Exercise directions
Look over the entries that follow and work out how many lines contain "StatsReply". State the number only.

Input material
"""

(** [(a, b) => b.views - a.views]; a NaN result counts as [+0]. *)
Definition by_views (a b : PathViews) : Z :=
  match ToNumber (pv_views b), ToNumber (pv_views a) with
  | Some vb, Some va => vb - va
  | _, _ => 0
  end.

(** A stable sort: [x], which precedes every element of [l] in the array,
    moves behind exactly the elements the comparator puts strictly first.
    With numbers for [views] the comparator is consistent and this is the
    arrangement every stable sort gives; once a [views] is text the
    comparator is not consistent any more and the arrangement is the
    engine's own, which the statements below leave aside. *)
Fixpoint insert_by (cmp : PathViews -> PathViews -> Z) (x : PathViews) (l : list PathViews) : list PathViews :=
  match l with
  | [] => [x]
  | y :: l' => if 0 <? cmp x y then y :: insert_by cmp x l' else x :: l
  end.

Definition Array_sort (cmp : PathViews -> PathViews -> Z) (l : list PathViews) : list PathViews :=
  fold_right (insert_by cmp) [] l.

Definition slice_10 (l : list PathViews) : list PathViews := firstn 10 l.

Definition entry (kv : string * Views) : PathViews :=
  {| pv_path := Some (fst kv); pv_views := snd kv |}.

(** *** The handler *)

Definition unique_users_of (events : list Event) : Z :=
  Z.of_nat (List.length (new_Set (filter Boolean (map user_id events)))).

Definition pathCounts_of (events : list Event) : JSObject :=
  fold_left count_path events [].

Definition top_paths_of (events : list Event) : list PathViews :=
  slice_10 (Array_sort by_views (map entry (Object_entries (pathCounts_of events)))).

Definition stats (rt : Runtime) (db : Collection) (q_site_id q_date : option string) : StatsReply :=
  match given q_site_id, given q_date with
  | Some site, Some date =>
      match window rt date with
      | None => StatsInvalidDate
      | Some (startDate, endDate) =>
          let events := Event_find site startDate endDate db in
          Stats200 {| res_site_id := site;
                      res_date := date;
                      total_views := Z.of_nat (List.length events);
                      unique_users := unique_users_of events;
                      top_paths := top_paths_of events |}
      end
  | _, _ => Stats400 missing_parameters
  end.

End Scan.

(* ===================================================================== *)
(** ** GET /stats/aggregated: the engine-native strategy *)
(* ===================================================================== *)

Module Aggregate.

(** What the pipeline leaves to the database engine: the order in which
    [$group] emits its groups, and the arrangement [$sort: { views: -1 }]
    gives to documents with equal [views]. *)
Record Engine : Type := {
  emit : list (option string) -> list (option string);
  sort_views : list (option string * Z) -> list (option string * Z)
}.

Definition views_desc (a b : option string * Z) : Prop := snd b <= snd a.

(** An engine emits every group once and sorts as asked. *)
Record Lawful (E : Engine) : Prop := {
  emit_perm : forall ks, Permutation ks (emit E ks);
  sort_perm : forall l, Permutation l (sort_views E l);
  sort_desc : forall l, StronglySorted views_desc (sort_views E l)
}.

(** [{ $group: { _id: key } }]: one document per distinct value of the key;
    an absent or null field groups under [_id: null]. *)
Definition group_ids (E : Engine) (key : Event -> option string) (docs : list Event) : list (option string) :=
  emit E (distinct (map key docs)).

(** [{ $sum: 1 }] of the group [id]. *)
Definition sum_1 (key : Event -> option string) (id : option string) (docs : list Event) : Z :=
  Z.of_nat (List.length (filter (fun d => opt_eqb (key d) id) docs)).

(** [{ $group: { _id: '$path', views: { $sum: 1 } } }]. *)
Definition group_views (E : Engine) (docs : list Event) : list (option string * Z) :=
  map (fun id => (id, sum_1 path id docs)) (group_ids E path docs).

(** [{ $count: field }]: one document holding the number of input
    documents, and no document at all when there is no input. *)
Definition count_stage {A : Type} (docs : list A) : list Z :=
  match docs with
  | [] => []
  | _ :: _ => [Z.of_nat (List.length docs)]
  end.

Definition limit_10 {A : Type} (docs : list A) : list A := firstn 10 docs.

(** [{ $project: { path: '$_id', views: 1, _id: 0 } }]. *)
Definition project (g : option string * Z) : PathViews :=
  {| pv_path := fst g; pv_views := VNum (snd g) |}.

(** The single document [$facet] produces. *)
Record Facets : Type := {
  total : list Z;
  facet_unique_users : list Z;
  facet_top_paths : list PathViews
}.

Definition Event_aggregate (E : Engine) (site : string) (startDate endDate : Z) (db : Collection) : list Facets :=
  let matched := filter (in_range site startDate endDate) db in
  [ {| total := count_stage matched;
       facet_unique_users := count_stage (group_ids E user_id matched);
       facet_top_paths := map project (limit_10 (sort_views E (group_views E matched))) |} ].

(** [n || 0] on a number. *)
Definition or_0 (n : option Z) : Z :=
  match n with
  | Some v => if v =? 0 then 0 else v
  | None => 0
  end.

(** [stats[0]?.facet[0]?.field]. *)
Definition first_of (facet : Facets -> list Z) (stats : list Facets) : option Z :=
  match stats with
  | [] => None
  | f :: _ => hd_error (facet f)
  end.

Definition stats (E : Engine) (rt : Runtime) (db : Collection) (q_site_id q_date : option string) : StatsReply :=
  match given q_site_id, given q_date with
  | Some site, Some date =>
      match window rt date with
      | None => StatsInvalidDate
      | Some (startDate, endDate) =>
          let stats := Event_aggregate E site startDate endDate db in
          Stats200 {| res_site_id := site;
                      res_date := date;
                      total_views := or_0 (first_of total stats);
                      unique_users := or_0 (first_of facet_unique_users stats);
                      top_paths := match stats with
                                   | f :: _ => facet_top_paths f
                                   | [] => []
                                   end |}
      end
  | _, _ => Stats400 missing_parameters
  end.

(** An engine that emits groups in the order of their first document and
    sorts stably. *)
Fixpoint insert_desc (x : option string * Z) (l : list (option string * Z)) : list (option string * Z) :=
  match l with
  | [] => [x]
  | y :: l' => if snd x <? snd y then y :: insert_desc x l' else x :: l
  end.

Definition first_seen : Engine :=
  {| emit := fun ks => ks;
     sort_views := fun l => fold_right insert_desc [] l |}.

(** An engine that emits groups last to first. *)
Definition last_seen : Engine :=
  {| emit := fun ks => rev ks;
     sort_views := fun l => fold_right insert_desc [] l |}.

End Aggregate.

(* ===================================================================== *)
(** ** POST /event: the ingestion service *)
(* ===================================================================== *)

Module Ingestion.

(** [req.body], and the payload of a job: the five fields the handler
    destructures. *)
Record Body : Type := {
  body_site_id : JSValue;
  body_event_type : JSValue;
  body_path : JSValue;
  body_user_id : JSValue;
  body_timestamp : JSValue
}.

Record Job : Type := {
  job_name : string;
  job_data : Body
}.

(** The [analytics-events] queue: whether a submission goes through, the
    jobs submitted so far, and how many times [add] has been called. *)
Record Queue : Type := {
  reachable : bool;
  jobs : list Job;
  add_calls : nat
}.

(** [eventQueue.add(name, data)]; [false] is a rejected promise. *)
Definition Queue_add (q : Queue) (name : string) (data : Body) : bool * Queue :=
  if reachable q
  then (true, {| reachable := true;
                 jobs := jobs q ++ [ {| job_name := name; job_data := data |} ];
                 add_calls := S (add_calls q) |})
  else (false, {| reachable := false; jobs := jobs q; add_calls := S (add_calls q) |}).

(** A reply: the HTTP status and the JSON body [{ status, message }]. *)
Record Reply : Type := {
  code : Z;
  status : string;
  message : option string
}.

Definition rejected : Reply :=
  {| code := 400; status := "error";
     message := Some "Missing required fields: site_id, event_type, timestamp"%string |}.

Definition accepted : Reply :=
  {| code := 200; status := "accepted"; message := None |}.

Definition failed : Reply :=
  {| code := 500; status := "error"; message := Some "Failed to accept event"%string |}.

Definition post_event (body : Body) (q : Queue) : Reply * Queue :=
  if negb (truthy (body_site_id body))
     || negb (truthy (body_event_type body))
     || negb (truthy (body_timestamp body))
  then (rejected, q)
  else
    let (added, q') := Queue_add q "process-event" body in
    if added then (accepted, q') else (failed, q').

End Ingestion.

(* ===================================================================== *)
(** ** The persistence worker *)
(* ===================================================================== *)

Module Worker.

Import Ingestion.

(** How a job ends: the processor returned [{ success: true }], or it threw
    and the job is failed. *)
Inductive Outcome : Type :=
| Completed
| Failed.

(** mongoose's cast of a scalar to the [String] schema type: null and
    undefined stay as they are ([None]), other scalars go through
    [toString]. *)
Definition cast_String (v : JSValue) : option string :=
  match v with
  | JUndefined | JNull => None
  | JBool b => Some (if b then "true" else "false")%string
  | JNum n => Some (Number_toString n)
  | JStr s => Some s
  end.

(** [new Event({ ... })]: the document before validation.  [doc_timestamp]
    is the time value of [new Date(timestamp)]. *)
Record Document : Type := {
  doc_site_id : option string;
  doc_event_type : option string;
  doc_path : option string;
  doc_user_id : option string;
  doc_timestamp : TimeValue
}.

Definition new_Event (rt : Runtime) (data : Body) : Document :=
  {| doc_site_id := cast_String (body_site_id data);
     doc_event_type := cast_String (body_event_type data);
     doc_path := cast_String (body_path data);
     doc_user_id := cast_String (body_user_id data);
     doc_timestamp := new_Date rt (body_timestamp data) |}.

(** [required: true] on a [String] path: a non-empty string. *)
Definition required_String (v : option string) : option string :=
  match v with
  | Some s => if (s =? "")%string then None else Some s
  | None => None
  end.

(** The validation [save()] runs first: the required paths of
    [eventSchema], and a [Date] path that does not hold an Invalid Date. *)
Definition validate (doc : Document) : option Event :=
  match required_String (doc_site_id doc),
        required_String (doc_event_type doc),
        doc_timestamp doc with
  | Some site, Some type, Some t =>
      Some {| site_id := site; event_type := type; path := doc_path doc;
              user_id := doc_user_id doc; timestamp := t |}
  | _, _, _ => None
  end.

(** [event.save()]: [None] is a rejected promise (validation failed, or
    the database did not take the write). *)
Definition Event_save (db_up : bool) (doc : Document) (db : Collection) : option Collection :=
  match validate doc with
  | Some e => if db_up then Some (db ++ [e]) else None
  | None => None
  end.

(** The processor function of the worker. *)
Definition process (rt : Runtime) (db_up : bool) (job : Job) (db : Collection) : Outcome * Collection :=
  let event := new_Event rt (job_data job) in
  match Event_save db_up event db with
  | Some db' => (Completed, db')
  | None => (Failed, db)
  end.

End Worker.

(* ===================================================================== *)
(** ** Notions used in the statements *)
(* ===================================================================== *)

(** An event belongs to the site and to the window [[lo, hi)]. *)
Definition in_day (site : string) (lo hi : Z) (e : Event) : Prop :=
  site_id e = site /\ lo <= timestamp e /\ timestamp e < hi.

Definition in_day_dec (site : string) (lo hi : Z) (e : Event) :
  {in_day site lo hi e} + {~ in_day site lo hi e}.
Proof.
  unfold in_day.
  destruct (string_dec (site_id e) site) as [Hs | Hs];
    destruct (Z_le_dec lo (timestamp e)) as [Hl | Hl];
    destruct (Z_lt_dec (timestamp e) hi) as [Hh | Hh];
    solve [ left; auto | right; intros (? & ? & ?); contradiction ].
Defined.

(** The number of events of the collection that belong to the day. *)
Fixpoint matching_count (site : string) (lo hi : Z) (db : Collection) : nat :=
  match db with
  | [] => O
  | e :: db' =>
      if in_day_dec site lo hi e
      then S (matching_count site lo hi db')
      else matching_count site lo hi db'
  end.

(** A required field of a body counts as missing when the handler's test
    [!field] holds of it. *)
Definition missing_fields (body : Ingestion.Body) : list string :=
  (if truthy (Ingestion.body_site_id body) then [] else ["site_id"%string])
  ++ (if truthy (Ingestion.body_event_type body) then [] else ["event_type"%string])
  ++ (if truthy (Ingestion.body_timestamp body) then [] else ["timestamp"%string]).
(** C1, as stated, fails: stage 1 reads "T", stage 2 answers HTTP 500, and
    the session result [formData] is still the empty object of the
    constructor: it holds neither the text nor any partial-failure mark. The
    page shows the generic failure message and the capture section again. *)
Lemma C1_stage1_result_dropped :
  fst (serverOCR "data:image/jpeg;base64,AAAA" "en" true (mkSt ocrOnlyStation connectedClient))
  = Return (JObj [("extracted_text", JStr "T"); ("confidence", JNum 1);
                  ("language_detected", JStr "en")]) /\
  fst (analyzeDocument "data:image/jpeg;base64,AAAA" "general" true afterOCR)
  = Throw (newError "API request failed: 500 Internal Server Error") /\
  fst (Gemmorandum.processImageWithServerVision photo
         (freshPage ocrOnlyStation connectedClient)) = Return tt /\
  Gemmorandum.formData (Gemmorandum.gthis afterPartialFailure) = None /\
  Gemmorandum.formType (Gemmorandum.gthis afterPartialFailure) = JNull /\
  Gemmorandum.ui (Gemmorandum.gthis afterPartialFailure) = failureShown.
Proof. vm_compute. repeat split; reflexivity. Qed.

(** C1 (amended). When stage 1 returns an OCR result and stage 2 throws,
    [processImageWithServerVision] of gemmorandum-multimodal.js catches the
    error and reports a failure: the page shows the generic failure message
    and the capture section, the progress marker stays at the analysis
    stage, and [formData], the form type and the language are what they were
    before the image was submitted; no text, no partial-failure mark and no
    document type is recorded. The OCR result is kept only in the client's
    vision cache, under the key of the image and the page language. *)
Theorem C1_stage2_failure_reported (gs : Gemmorandum.GSt) (c : MultimodalAIStationClient)
    (file : Gemmorandum.ImageFile) (dataURL base64Image : string)
    (ocrResult : JSValue) (e : JSError) (st1 st2 : St) :
  Gemmorandum.aiClient (Gemmorandum.gthis gs) = Some c ->
  Gemmorandum.readAsDataURL file = Some dataURL ->
  Gemmorandum.canvasJPEG file = Some base64Image ->
  serverOCR_value (Gemmorandum.numeral gs) base64Image
                  (Gemmorandum.currentLanguage (Gemmorandum.gthis gs)) true
                  (mkSt (Gemmorandum.gworld gs) c) = (Return ocrResult, st1) ->
  analyzeDocument base64Image "general" true st1 = (Throw e, st2) ->
  Gemmorandum.processImageWithServerVision file gs
  = (Return tt, afterStage2Failure gs st2) /\
  Gemmorandum.formData (Gemmorandum.gthis (afterStage2Failure gs st2))
  = Gemmorandum.formData (Gemmorandum.gthis gs) /\
  Gemmorandum.formType (Gemmorandum.gthis (afterStage2Failure gs st2))
  = Gemmorandum.formType (Gemmorandum.gthis gs) /\
  Gemmorandum.currentLanguage (Gemmorandum.gthis (afterStage2Failure gs st2))
  = Gemmorandum.currentLanguage (Gemmorandum.gthis gs) /\
  Map.get (ocrKey base64Image (Gemmorandum.currentLanguage (Gemmorandum.gthis gs)))
          (cacheOf st2) = Some ocrResult.
Proof.
  intros Hclient Hread Hcanvas Hocr Hdoc.
  pose proof (GemmorandumFacts.visionStages_stage2_failure
                gs c base64Image ocrResult e st1 st2 Hclient Hocr Hdoc) as Hstages.
  assert (Hencode : Gemmorandum.onClient (Gemmorandum.processImageFile file) gs
                    = (Return base64Image, gs)).
  { unfold Gemmorandum.processImageFile. rewrite Hread, Hcanvas.
    now apply GemmorandumFacts.onClient_return with (c := c). }
  split; [| split; [| split; [| split]]].
  - unfold Gemmorandum.processImageWithServerVision.
    unfold try_catch, bind in *. rewrite Hencode. exact Hstages.
  - reflexivity.
  - reflexivity.
  - reflexivity.
  - apply serverOCR_value_stores in Hocr.
    unfold analyzeDocument in Hdoc. apply cachedVisionRequest_blind_on_throw in Hdoc.
    now rewrite Hdoc.
Qed.

Lemma C1_stage2_failure_reported_witness :
  Gemmorandum.processImageWithServerVision photo (freshPage ocrOnlyStation connectedClient)
  = (Return tt,
     afterStage2Failure (freshPage ocrOnlyStation connectedClient) afterFailedAnalysis) /\
  Map.get (generateCacheKey "ocr" "data:image/jpeg;base64,AAAA" "en")
          (cacheOf afterFailedAnalysis)
  = Some (JObj [("extracted_text", JStr "T"); ("confidence", JNum 1);
                ("language_detected", JStr "en")]).
Proof.
  assert (Hocr : serverOCR_value
                   (Gemmorandum.numeral (freshPage ocrOnlyStation connectedClient))
                   "data:image/jpeg;base64,AAAA"
                   (Gemmorandum.currentLanguage
                      (Gemmorandum.gthis (freshPage ocrOnlyStation connectedClient)))
                   true
                   (mkSt (Gemmorandum.gworld (freshPage ocrOnlyStation connectedClient))
                         connectedClient)
                 = (Return (JObj [("extracted_text", JStr "T"); ("confidence", JNum 1);
                                  ("language_detected", JStr "en")]), afterOCR))
    by (vm_compute; reflexivity).
  assert (Hdoc : analyzeDocument "data:image/jpeg;base64,AAAA" "general" true afterOCR
                 = (Throw (newError "API request failed: 500 Internal Server Error"),
                    afterFailedAnalysis))
    by (vm_compute; reflexivity).
  pose proof (C1_stage2_failure_reported
                (freshPage ocrOnlyStation connectedClient)
                connectedClient photo "data:image/png;base64,AAAA"
                "data:image/jpeg;base64,AAAA" _ _ afterOCR afterFailedAnalysis
                eq_refl eq_refl eq_refl Hocr Hdoc) as H.
  split; [exact (proj1 H) | exact (proj2 (proj2 (proj2 (proj2 H))))].
Defined.

(** * Further properties of the client *)

(** ** The health check *)

Lemma checkConnection_run (st : St) (u : string) :
  stationURL (this st) = Some u -> u <> "" ->
  checkConnection st =
  (Return (healthy (replyTo st (statusProbe u))),
   mkSt (logFetch (statusProbe u) (world st))
        (setIsConnected (healthy (replyTo st (statusProbe u))) (this st))).
Proof.
  intros Hu Hne. unfold checkConnection. unfold bind at 1. unfold get.
  rewrite Hu. rewrite truthy_nonempty by exact Hne. cbn [negb].
  change (urlText (Some u)) with u.
  unfold try_catch, bind, fetch, fetch_world, fetch_outcome, healthy, replyTo, now,
    update, modify, ret, setThis, setWorld.
  destruct (network (world st) (List.length (fetchLog (world st))) (statusProbe u))
    as [lat [resp | msg]]; reflexivity.
Qed.

Lemma checkConnection_no_station (st : St) :
  stationURL (this st) = None \/ stationURL (this st) = Some "" ->
  checkConnection st = (Return false, st).
Proof.
  intros [H | H]; unfold checkConnection, bind, get; rewrite H; reflexivity.
Qed.

Lemma probeReady_healthy (r : Reply) : probeReady r = true -> healthy r = true.
Proof.
  unfold probeReady, healthy. intros H. apply andb_true_iff in H as [_ H].
  destruct (settled r); [| discriminate]. now apply andb_true_iff in H as [H _].
Qed.

(** X1. The periodic health check never throws. With a station address it
    issues one status fetch and sets [isConnected] to what it returns: true
    exactly when the reply is a success response, whatever its body says;
    every reply that discovery accepts is accepted, but not the other way
    round. Without a station address it returns false, issues no fetch and
    leaves [isConnected] alone. *)
Theorem X1_checkConnection_sets_flag (st : St) :
  (forall u,
      stationURL (this st) = Some u -> u <> "" ->
      checkConnection st =
      (Return (healthy (replyTo st (statusProbe u))),
       mkSt (logFetch (statusProbe u) (world st))
            (setIsConnected (healthy (replyTo st (statusProbe u))) (this st)))) /\
  (stationURL (this st) = None \/ stationURL (this st) = Some "" ->
   checkConnection st = (Return false, st)) /\
  (forall r, probeReady r = true -> healthy r = true) /\
  (exists r, healthy r = true /\ probeReady r = false).
Proof.
  split; [| split; [| split]].
  - intros u. apply checkConnection_run.
  - apply checkConnection_no_station.
  - apply probeReady_healthy.
  - exists (mkReply 40 (Resolved (mkResponse 200 "OK" None))). split; reflexivity.
Qed.

Lemma X1_checkConnection_sets_flag_witness :
  stationURL (this (mkSt loadingStation connectedClient)) = Some "http://192.168.1.87:8080" /\
  checkConnection (mkSt loadingStation connectedClient) =
  (Return true,
   mkSt (logFetch (statusProbe "http://192.168.1.87:8080") loadingStation)
        (setIsConnected true connectedClient)) /\
  fst (testConnection "http://192.168.1.87:8080" (mkSt loadingStation connectedClient))
  = Return false.
Proof.
  split; [reflexivity |]. split; [| reflexivity].
  apply (proj1 (X1_checkConnection_sets_flag (mkSt loadingStation connectedClient))
               "http://192.168.1.87:8080" eq_refl).
  discriminate.
Defined.

Lemma needsDiscovery_setIsConnected (b : bool) (c : MultimodalAIStationClient) (u : string) :
  stationURL c = Some u -> u <> "" ->
  needsDiscovery (setIsConnected b c) = negb b.
Proof.
  intros Hu Hne. unfold needsDiscovery. cbn. rewrite Hu.
  destruct (String.eqb u "") eqn:E; [apply String.eqb_eq in E; contradiction |].
  now rewrite orb_false_r.
Qed.

(** X2. The health check decides how the next dispatch starts: after a
    check that found the station healthy the next [makeRequest] goes
    straight to the station, even if an earlier failure had cleared
    [isConnected]; after a check that failed, the next [makeRequest] runs
    [detectStation] first. *)
Theorem X2_health_check_then_dispatch (st : St) (u : string) :
  stationURL (this st) = Some u -> u <> "" ->
  (healthy (replyTo st (statusProbe u)) = true ->
   forall endpoint data options,
     makeRequest endpoint data options (snd (checkConnection st)) =
     sendRequest endpoint data options (snd (checkConnection st))) /\
  (healthy (replyTo st (statusProbe u)) = false ->
   forall endpoint data options,
     makeRequest endpoint data options (snd (checkConnection st)) =
     (connected <- detectStation ;;
      if connected then sendRequest endpoint data options
      else throw (newError "No AI station available")) (snd (checkConnection st))).
Proof.
  intros Hu Hne. rewrite (checkConnection_run st u Hu Hne). cbn [snd]. split.
  - intros Hh endpoint data options. apply makeRequest_connected. cbn [this].
    rewrite (needsDiscovery_setIsConnected _ _ u Hu Hne). now rewrite Hh.
  - intros Hh endpoint data options. apply makeRequest_discovers. cbn [this].
    rewrite (needsDiscovery_setIsConnected _ _ u Hu Hne). now rewrite Hh.
Qed.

"""

Exercise result
2